• Source material
###

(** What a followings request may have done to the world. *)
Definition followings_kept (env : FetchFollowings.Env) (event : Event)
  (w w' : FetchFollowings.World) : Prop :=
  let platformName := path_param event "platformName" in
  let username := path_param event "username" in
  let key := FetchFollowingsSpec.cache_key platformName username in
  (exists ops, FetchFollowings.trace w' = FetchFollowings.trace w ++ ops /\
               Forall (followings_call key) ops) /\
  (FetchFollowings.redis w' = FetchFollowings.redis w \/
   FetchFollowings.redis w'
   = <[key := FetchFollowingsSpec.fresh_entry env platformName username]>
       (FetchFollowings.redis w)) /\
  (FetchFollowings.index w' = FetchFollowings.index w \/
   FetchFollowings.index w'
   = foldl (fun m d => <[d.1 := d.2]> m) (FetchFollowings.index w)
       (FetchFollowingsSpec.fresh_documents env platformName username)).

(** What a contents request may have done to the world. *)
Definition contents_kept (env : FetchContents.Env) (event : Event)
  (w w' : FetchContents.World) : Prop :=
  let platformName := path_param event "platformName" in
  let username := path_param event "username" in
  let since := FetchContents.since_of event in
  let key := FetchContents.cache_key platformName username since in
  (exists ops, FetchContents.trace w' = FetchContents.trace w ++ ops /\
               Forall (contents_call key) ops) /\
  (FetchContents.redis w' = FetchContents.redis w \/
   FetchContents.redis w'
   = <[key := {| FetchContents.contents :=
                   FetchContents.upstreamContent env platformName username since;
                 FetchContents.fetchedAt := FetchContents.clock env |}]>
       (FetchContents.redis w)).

###

• Problem requirements
Quote exactly the first line of the entries and every line after it, stopping with the line that contains "(** What a contents".

• Task answer
(** What a followings request may have done to the world. *)
Definition followings_kept (env : FetchFollowings.Env) (event : Event)
  (w w' : FetchFollowings.World) : Prop :=
  let platformName := path_param event "platformName" in
  let username := path_param event "username" in
  let key := FetchFollowingsSpec.cache_key platformName username in
  (exists ops, FetchFollowings.trace w' = FetchFollowings.trace w ++ ops /\
               Forall (followings_call key) ops) /\
  (FetchFollowings.redis w' = FetchFollowings.redis w \/
   FetchFollowings.redis w'
   = <[key := FetchFollowingsSpec.fresh_entry env platformName username]>
       (FetchFollowings.redis w)) /\
  (FetchFollowings.index w' = FetchFollowings.index w \/
   FetchFollowings.index w'
   = foldl (fun m d => <[d.1 := d.2]> m) (FetchFollowings.index w)
       (FetchFollowingsSpec.fresh_documents env platformName username)).

(** What a contents request may have done to the world. *)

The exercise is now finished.